Estos años de avivamiento eucarístico nos ofrecen la oportunidad de reflexionar y estar con la boca abierta ante el don extraordinario de la Eucaristía. Durante algunas semanas me gustaría considerar los orígenes de la Adoración Eucarística.
Pero primero debemos recordar que la Eucaristía nos fue dada como alimento. A lo largo de los siglos, la adoración salió de eso.
Jesús se dio a sí mismo como el pan vivo que bajó del cielo para alimentarnos. La Eucaristía es, ante todo, alimento. “Mi carne es verdadera comida. Mi sangre es verdadera bebida”. (Ver Jn 6, 63-68) “Tomen y coman: este es mi cuerpo. Tomen y beban: este es el cáliz de mi sangre» (cf. Mt 26, 26-28; Mc 14,22-24; Lc 22,19; 1 Corintios 10:16). La Eucaristía es alimento para el camino. (Ver Jn 6:51)
La eucaristía es ante todo alimento. Inicialmente se llevaba directamente de la misa a los que no podían asistir: presos y enfermos.

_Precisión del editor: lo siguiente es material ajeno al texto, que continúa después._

(* ===== verification/SpreadDrv.v ===== *)
(** The hand-written part of the Spread driver: [spread_drv/c_src/my-spread.c], and [make_grouplist] of [spread_drv.erl].  What a mailbox of the group
    communication system has is read and sent to the owner of the port, and a message is sent to a list of groups.

    The library and the allocators answer as a function of the calls made; blocks and binaries are numbers. *)
From stdpp Require Import strings.
From S2P Require Import Prelude ErlTerm Erts.
#[local] Open Scope Z_scope.

Definition MAX_MULTIGROUPS : Z := 64.
Definition MAX_RETURN_TERMS : Z := 64.
(** What [SP_receive] returns and stores - the type of service is given to it and stored by it -: the names of the groups, zero-terminated, and the contents of the buffer. *)
Record received := Received {
  ret : Z; service_type : Z; sender : bytes; num_groups : Z; groups : list bytes; mess_type : Z; endian_mismatch : Z; mess : bytes }.
(** Calls of the library that have only a result. *)
Inductive sp_call :=
  | SP_connect (spread_name : bytes) (private_name : option bytes) (priority group_membership : Z) | SP_disconnect (mbox : Z)
  | SP_join (mbox : Z) (group : bytes) | SP_leave (mbox : Z) (group : bytes) | SP_multicast (mbox service : Z) (group : bytes) (mess_type len : Z) (mess : bytes)
  | SP_get_gid_offset_memb_mess | SP_get_num_vs_offset_memb_mess | SP_get_vs_set_offset_memb_mess.
(** The calls; [Overflow] is a store outside an array, [Overread] a read outside the argument, [Null] a use
    of the null pointer. The last but it are those of the generated part ([SpreadPort]). *)
Inductive event :=
  | Sys_alloc (n : Z) (p : option Z) | Sys_free (p : Z) | Alloc_binary (n : Z) (b : option Z) | Free_binary (b : Z)
  | Select (fd : Z) (on : bool) | Read_test (fd rc : Z) | Poll (mbox rc : Z) | Receive (mbox service max_groups max_mess_len rc : Z) (sender : bytes) | Disconnect (mbox : Z)
  | Multicast (mbox service : Z) (grps : list bytes) (mess_type len : Z) (mess : bytes) (rc : Z)
  | Output (port : Z) (msg : spec) | Overflow | Overread
  | Library (c : sp_call) (rc : Z) | Alloc_callstate | Free_callstate | Reference (b : Z) | Unreference (b : Z) | Driver_async | Null.
Abbreviation trace := (list event).
(** The constants of [sp.h] are parameters, too; [uninitialised] is what a variable holds that is not set. *)
Class Spread := {
  MAX_GROUP_NAME : Z;
  GROUPS_TOO_SHORT : Z;
  BUFFER_TOO_SHORT : Z;
  DROP_RECV : Z;   (* a bit of a type of service *)
  uninitialised : trace -> Z;
  sys_alloc : trace -> Z -> option Z;
  driver_alloc_binary : trace -> Z -> option Z;
  read_test : trace -> Z -> Z;   (* read(mbox, &ret, 0) *)
  SP_poll : trace -> Z -> Z;
  SP_receive : trace -> Z -> Z -> Z -> Z -> received;   (* mbox, *service_type, max_groups, max_mess_len *)
  SP_multigroup_multicast : trace -> Z -> Z -> list bytes -> Z -> Z -> bytes -> Z;
  driver_output_term : trace -> Z -> spec -> Z;
}.
(** The members of [descriptor_t]; what is in [sender] is what [SP_receive] stored last ([d_sender]). *)
Record world := World { port : Z; mbox_init_p : bool; mbox : Z; private_group : bytes; active_p : Z; calls : trace }.
(** * Flags

    A flags class and its values with their names, in the order of the class; documented: the first value that is set in a number, and the value of a name. *)
Class FlagsClass (GL : GLib) (c : Z) (vs : list (Z * bytes)) : Prop := {
  first_value_some f v n : g_flags_get_first_value c f = Some (v, n) -> (v, n) ∈ vs /\ v <> 0 /\ Z.land v f = v;
  first_value_none f : g_flags_get_first_value c f = None -> forall v n, (v, n) ∈ vs -> v <> 0 -> Z.land v f <> v;
  value_by_name v n : (v, n) ∈ vs -> g_flags_get_value_by_name c n = Some v;
  values_range v n : (v, n) ∈ vs -> 0 <= v < 2 ^ 32;
}.
(** Atoms in a row. *)
Inductive reads {In} `{EI : !Ei In} : list bytes -> In -> In -> Prop :=
  | reads_nil i : reads [] i i
  | reads_cons a l i i' i'' : ei_decode_atom i = Some (a, i') -> reads l i' i'' -> reads (a :: l) i i''.
Definition names (ns : list bytes) : list enc := concat (map (fun n => [ListHeader 1; Atom n]) ns).

Lemma land_lnot32 f v : 0 <= f < 2 ^ 32 -> Z.land f (u32 (Z.lnot v)) = Z.ldiff f v.
Proof.
  intros Hf. unfold wrap. apply Z.bits_inj'. intros k Hk. rewrite Z.land_spec, Z.ldiff_spec. destruct (Z.lt_ge_cases k 32).
  - rewrite Z.mod_pow2_bits_low by lia. by rewrite Z.lnot_spec.
  - rewrite <-(Z.mod_small f (2 ^ 32) Hf), Z.mod_pow2_bits_high by lia. done.
Qed.
Lemma lor_range a b : 0 <= a < 2 ^ 32 -> 0 <= b < 2 ^ 32 -> 0 <= Z.lor a b < 2 ^ 32.
Proof.
  intros Ha Hb. assert (Z.lor a b = Z.lor a b mod 2 ^ 32) as ->; [|by apply Z.mod_pos_bound]. apply Z.bits_inj'. intros k Hk. destruct (Z.lt_ge_cases k 32).
  - by rewrite Z.mod_pow2_bits_low by lia.
  - rewrite Z.lor_spec, Z.mod_pow2_bits_high, <-(Z.mod_small a _ Ha), <-(Z.mod_small b _ Hb), !Z.mod_pow2_bits_high by lia. done.
Qed.
Lemma ldiff_sub f v : Z.land v f = v -> Z.ldiff f v = f - v /\ Z.lor v (Z.ldiff f v) = f.
Proof.
  intros Hv. split.
  - rewrite Z.sub_nocarry_ldiff; [done|]. apply Z.bits_inj'. intros k Hk. rewrite Z.ldiff_spec, Z.bits_0.
    apply (f_equal (fun x => Z.testbit x k)) in Hv. rewrite Z.land_spec in Hv. by destruct (Z.testbit v k), (Z.testbit f k).
  - apply Z.bits_inj'. intros k Hk. rewrite Z.lor_spec, Z.ldiff_spec.
    apply (f_equal (fun x => Z.testbit x k)) in Hv. rewrite Z.land_spec in Hv. by destruct (Z.testbit v k), (Z.testbit f k).
Qed.

Section Flags.
Context {In HT : Type} `{EI : !Ei In} `{HA : !Hash HT} `{GL : !GLib} (c : Z) (vs : list (Z * bytes)) `{FC : !FlagsClass GL c vs}.
Implicit Types (w : world In HT).
(** Every bit of the flags is a flag. *)
Definition covered (f : Z) : Prop := forall k, 0 <= k -> Z.testbit f k = true -> exists n, (2 ^ k, n) ∈ vs.
Lemma covered_ldiff f v : covered f -> covered (Z.ldiff f v).
Proof. intros Hc k Hk. rewrite Z.ldiff_spec. intros [H _]%andb_prop. by apply Hc. Qed.
Lemma covered_first f : 0 < f < 2 ^ 32 -> covered f -> exists v n, g_flags_get_first_value c f = Some (v, n).
Proof.
  intros Hf Hc. destruct (g_flags_get_first_value c f) as [[v n]|] eqn:E; [by exists v, n|]. exfalso.
  assert (Z.testbit f (Z.log2 f) = true) as Hb by (apply Z.bit_log2; lia). destruct (Hc (Z.log2 f)) as [n Hn]; [apply Z.log2_nonneg|done|].
  apply (first_value_none f E _ n Hn); [apply Z.pow_nonzero; [done|apply Z.log2_nonneg]|].
  apply Z.bits_inj'. intros k Hk. rewrite Z.land_spec, Z.pow2_bits_eqb by apply Z.log2_nonneg. destruct (Z.eqb_spec (Z.log2 f) k) as [<-|]; [by rewrite Hb|done].
Qed.
Lemma put_flags_spec fuel f w : 0 <= f < 2 ^ 32 -> covered f -> f <= Z.of_nat fuel -> exists vns,
  put_flags_loop fuel c f w = (true, World (xbuf w ++ names (map snd vns)) (inp w) (ghash w) (calls w)) /\
  Forall (fun vn => vn ∈ vs) vns /\ foldr Z.lor 0 (map fst vns) = f.
Proof.
  revert f w. induction fuel as [|fuel IH]; intros f w Hf Hc Hfu; (destruct (Z.eqb_spec f 0) as [->|H0]; [exists []; cbn; rewrite app_nil_r; by destruct w|]); [lia|].
  cbn [put_flags_loop]. rewrite (proj2 (Z.eqb_neq f 0)) by done. destruct (covered_first f) as (v & n & E); [lia|done|]. rewrite E.
  destruct (first_value_some f v n E) as (Hin & Hv & Hl). rewrite land_lnot32 by done. destruct (ldiff_sub f v Hl) as [Ed Eo].
  pose proof (values_range v n Hin). set (w1 := World (xbuf w ++ [ListHeader 1]) (inp w) (ghash w) (calls w)).
  rewrite (bind_eq (put [ListHeader 1]) _ w tt w1) by reflexivity. rewrite (bind_eq (put [Atom n]) _ w1 tt (World (xbuf w1 ++ [Atom n]) (inp w) (ghash w) (calls w))) by reflexivity.
  assert (0 <= Z.ldiff f v) as Hd by (apply Z.ldiff_nonneg; lia).
  destruct (IH (Z.ldiff f v) (World (xbuf w1 ++ [Atom n]) (inp w) (ghash w) (calls w))) as (vns & Ep & Hall & Hor); [lia|by apply covered_ldiff|lia|].
  exists ((v, n) :: vns). rewrite Ep. cbn [xbuf inp ghash calls w1 map fst snd foldr names concat]. rewrite <-!app_assoc. split_and!; [done|by constructor|by rewrite Hor].
Qed.
Lemma get_flags_spec ty vns : forall acc w i, 0 <= acc < 2 ^ 32 -> Forall (fun vn => vn ∈ vs) vns -> reads (map snd vns) (inp w) i ->
  get_flags_loop (length vns) ty c (int32 acc) w = (Some (int32 (Z.lor acc (foldr Z.lor 0 (map fst vns)))), World (xbuf w) i (ghash w) (calls w)).
Proof.
  induction vns as [|[v n] vns IH]; intros acc w i Ha Hall Hr.
  { inversion Hr; subst. cbn. rewrite Z.lor_0_r. by destruct w. }
  apply Forall_cons in Hall as [Hv Hall]. cbn [length get_flags_loop].
  inversion Hr as [|a l i0 i' i'' Hd Hr']; subst. rewrite (bind_eq (decode _) _ w (Some n) (World (xbuf w) i' (ghash w) (calls w))) by (unfold decode; by rewrite Hd).
  rewrite (value_by_name v n Hv), u32_int32, wrap_small by lia. rewrite (IH _ _ i) by (try apply lor_range; try apply (values_range v n); done).
  cbn [map fst foldr xbuf ghash calls]. by rewrite Z.lor_assoc.
Qed.
End Flags.
Lemma writes_names ns : writes (names ns ++ [EmptyList]) (elist (map EAtom ns) ENil).
Proof. induction ns as [|n ns IH]; [constructor|]. cbn. apply (w_cons [Atom n]); [constructor|exact IH]. Qed.

(** Flags round trip: flags of which every bit is a flag of the class are written, in as many turns as their value, as the list of names of which the union is the flags: when
    the list comes back it is read as the same flags, a signed number - up to its end, which is not read. *)
Theorem flags_round_trip {In HT} `{EI : !Ei In} `{HA : !Hash HT} `{GL : !GLib} (c : Z) vs `{FC : !FlagsClass GL c vs} type_name flags fuel (w : world In HT) :
  (forall tr, g_type_from_name tr type_name = c) -> c <> 0 -> is_flags c = true ->
  0 <= flags < 2 ^ 32 -> covered vs flags -> flags <= Z.of_nat fuel ->
  exists ns, gn_put_flags fuel type_name flags w = (true, World (xbuf w ++ [TupleHeader 2; Atom (lit "ok")] ++ names ns ++ [EmptyList]) (inp w) (ghash w) (calls w)) /\
    writes (names ns ++ [EmptyList]) (elist (map EAtom ns) ENil) /\
    forall (w2 : world In HT) i1 i2, ei_decode_list_header (inp w2) = Some (Z.of_nat (length ns), i1) -> reads ns i1 i2 ->
      gn_get_arg_flags type_name w2 = (Some (int32 flags), World (xbuf w2) i2 (ghash w2) (calls w2)).
Proof.
  intros Ht Hc Hi Hf Hcov Hfu. set (w1 := World (xbuf w ++ [TupleHeader 2; Atom (lit "ok")]) (inp w) (ghash w) (calls w)).
  destruct (put_flags_spec c vs fuel flags w1) as (vns & E & Hall & Hor); [done|done|done|]. exists (map snd vns).
  assert (forall w, gn_GType_from_name (In := In) (HT := HT) type_name w = (c, w)) as Et.
  { intros w0. unfold gn_GType_from_name, mbind, M_bind, gets. rewrite Ht, (proj2 (Z.eqb_neq c 0)) by done. done. }
  split; [|split; [apply writes_names|]].
  - unfold gn_put_flags. rewrite (bind_eq (gn_wrap_reply _) _ w tt w1) by reflexivity. rewrite (bind_eq _ _ _ _ _ (Et w1)), (proj2 (Z.eqb_neq c 0)), Hi by done.
    cbn [negb]. rewrite (bind_eq (g_assert true) _ w1 tt w1), (bind_eq (g_assert true) _ w1 tt w1), (bind_eq _ _ _ _ _ E) by reflexivity.
    unfold put, w1. run. by rewrite <-!app_assoc.
  - intros w2 i1 i2 Hl Hr. set (w3 := World (xbuf w2) i1 (ghash w2) (calls w2)).
    assert (decode ei_decode_list_header w2 = (Some (Z.of_nat (length (map snd vns))), w3)) as Ed by (unfold decode; by rewrite Hl).
    unfold gn_get_arg_flags, gn_get_list, mbind, M_bind. rewrite Ed. cbn [mret M_ret]. rewrite (Et w3), (proj2 (Z.eqb_neq c 0)), Hi by done. cbn [negb].
    rewrite Nat2Z.id, length_map. change 0 with (int32 0) at 1. rewrite (get_flags_spec c vs type_name vns 0 w3 i2) by done. by rewrite Hor.
Qed.
(** The class of the sample. *)
#[export] Instance sample_class : FlagsClass sample_glib 5 sample_flags.
Proof.
  split.
  - intros f v n E. cbn [g_flags_get_first_value sample_glib] in E. apply fmap_Some in E as ([i [v0 n0]] & E & [= -> ->]). apply list_find_Some in E as (E & [H1 H2] & _). cbn [snd fst] in *.
    split; [by eapply list_elem_of_lookup_2|done].
  - intros f E v n Hin H0 Hl. cbn [g_flags_get_first_value sample_glib] in E. apply fmap_None in E. apply list_find_None in E. rewrite Forall_forall in E. by apply (E _ Hin).
  - intros v n Hin. repeat (apply elem_of_cons in Hin as [[= -> ->]|Hin]; [reflexivity|]). by apply elem_of_nil in Hin.
  - intros v n Hin. repeat (apply elem_of_cons in Hin as [[= -> ->]|Hin]; [lia|]). by apply elem_of_nil in Hin.
Qed.
Lemma flags_round_trip_witness : let w : world (list enc) (gmap (list Z) Z) := World [] [ListHeader 2; Atom (lit "A"); Atom (lit "C"); EmptyList] ∅ [] in
  gn_get_arg_flags (GL := sample_glib) (lit "Flags") w = (Some 5, World [] [EmptyList] ∅ []) /\
  exists ns, gn_put_flags (GL := sample_glib) 5 (lit "Flags") 5 node = (true, World ([TupleHeader 2; Atom (lit "ok")] ++ names ns ++ [EmptyList]) [] ∅ []).
Proof.
  intros w. destruct (flags_round_trip (GL := sample_glib) 5 sample_flags (lit "Flags") 5 5 node) as (ns & E & _ & Hr); [by intros|done|done|lia| |lia|].
  - intros k Hk Hb. assert (k < 3) as Hk3.
    { destruct (Z.lt_ge_cases k 3); [done|]. rewrite Z.bits_above_log2 in Hb; [done|done|]. change (Z.log2 5) with 2. lia. }
    assert (k = 0 \/ k = 1 \/ k = 2) as [->|[->| ->]] by lia; [exists (lit "A"); by left|done|exists (lit "C"); right; right; by left].
  - split; [|exists ns; exact E]. assert (ns = [lit "A"; lit "C"]) as ->.
    { assert (gn_put_flags (GL := sample_glib) 5 (lit "Flags") 5 node =
        (true, World ([TupleHeader 2; Atom (lit "ok")] ++ names [lit "A"; lit "C"] ++ [EmptyList]) [] ∅ [])) as E2 by by vm_compute.
      rewrite E2 in E. apply (f_equal (fun r => xbuf (snd r))) in E. cbn [snd xbuf node app] in E. apply (f_equal (fun l => tail (tail l))) in E. cbn [tail] in E.
      destruct ns as [|n1 [|n2 [|n3 ns]]]; [done..|by injection E as <- <-|done]. }
    apply (Hr w [Atom (lit "A"); Atom (lit "C"); EmptyList] [EmptyList]); [done|]. repeat econstructor.
Defined.

(** * Messages that get out of step

    [gn_get_list] reads an empty list of arguments to its end; [make_reply] then looks for the end again. The end of a list of flags is not read. *)
Theorem end_is_read_twice {In HT} `{EI : !Ei In} `{HA : !Hash HT} `{GL : !GLib} (symbol : bytes -> option (Z -> M (world In HT) bool)) (w w1 w2 : world In HT) cmd arity f :
  command_header w = (Some (cmd, arity), w1) -> symbol cmd = Some f -> f arity w1 = (true, w2) -> ei_decode_list_header (inp w2) = None ->
  make_reply symbol w = (true, World (xbuf w2) (inp w2) (ghash w2) (calls w2 ++ [Fault; Fault])).
Proof.
  intros Eh Es Ef Ed. unfold make_reply. rewrite (bind_eq _ _ _ _ _ Eh). unfold get_fpointer. rewrite Es.
  rewrite (bind_eq (mret (Some f)) _ w1 (Some f) w1), (bind_eq _ _ _ _ _ Ef) by reflexivity. cbv match.
  rewrite (bind_eq (decode _) _ w2 None w2) by (unfold decode; by rewrite Ed). unfold g_assert, act. run. rewrite (bool_decide_eq_false_2 (None = Some 0)) by done. run. by rewrite <-app_assoc.
Qed.
(** A wrapper without arguments, and one of a list of flags. *)
Definition sample_wrappers (cmd : bytes) : option (Z -> M (world (list enc) (gmap (list Z) Z)) bool) :=
  if bool_decide (cmd = lit "quit") then Some (fun arity => c ← gn_check_arity 0 arity; match c with None => mret false | Some _ => gn_put_void;;; mret true end)
  else if bool_decide (cmd = lit "flags") then
    Some (fun arity => c ← gn_check_arity 1 arity;
      match c with
      | None => mret false
      | Some _ => f ← gn_get_arg_flags (GL := sample_glib) (lit "Flags"); match f with None => mret false | Some f => gn_put_longlong f;;; mret true end
      end)
  else None.
Definition sample_node : bytes -> option (Z -> M (world (list enc) (gmap (list Z) Z)) bool) := node_symbol (GL := sample_glib) (GTK := sample_gtk) sample_wrappers no_others.
(** [{quit,[]}], then [{GN_glade_init,["f"]}]. *)
Theorem empty_arguments_fault : let rest := [TupleHeader 2; Atom (lit "GN_glade_init"); ListHeader 1; Str (lit "f"); EmptyList; EmptyList] in
  Fault ∈ calls (snd (reply (GL := sample_glib) sample_node ([ListHeader 2; TupleHeader 2; Atom (lit "quit"); EmptyList] ++ rest) node)).
Proof. vm_compute. left. Qed.
(** [{flags,[['A','C']]}], then [{GN_glade_init,["f"]}]. *)
Theorem flags_out_of_step : let rest := [TupleHeader 2; Atom (lit "GN_glade_init"); ListHeader 1; Str (lit "f"); EmptyList; EmptyList] in
  let w := snd (reply (GL := sample_glib) sample_node
    ([ListHeader 2; TupleHeader 2; Atom (lit "flags"); ListHeader 1; ListHeader 2; Atom (lit "A"); Atom (lit "C"); EmptyList; EmptyList] ++ rest) node) in
  calls w = [RegSend ([Version; TupleHeader 2; TupleHeader 2; Pid 1; Atom (lit "reply"); ListHeader 1; TupleHeader 2; Atom (lit "ok"); Longlong 5] ++
    [ListHeader 1; TupleHeader 2; Atom (lit "error"); Atom (lit "bad_tuple"); EmptyList]) 0].
Proof. by vm_compute. Qed.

Inicialmente no estaba reservado en un sagrario. Recordemos, por ejemplo, la historia (tal vez más una leyenda) de San Tarsicio, quien protegió la Eucaristía con su vida mientras la llevaba a los prisioneros.
La adoración eucarística es siempre el fruto de la Misa Sacrificada, del sacrum convivium, del banquete sagrado en el que Cristo es recibido como alimento en recuerdo de su pasión y resurrección. No Misa, no Eucaristía, no Comunión, no adoración posterior.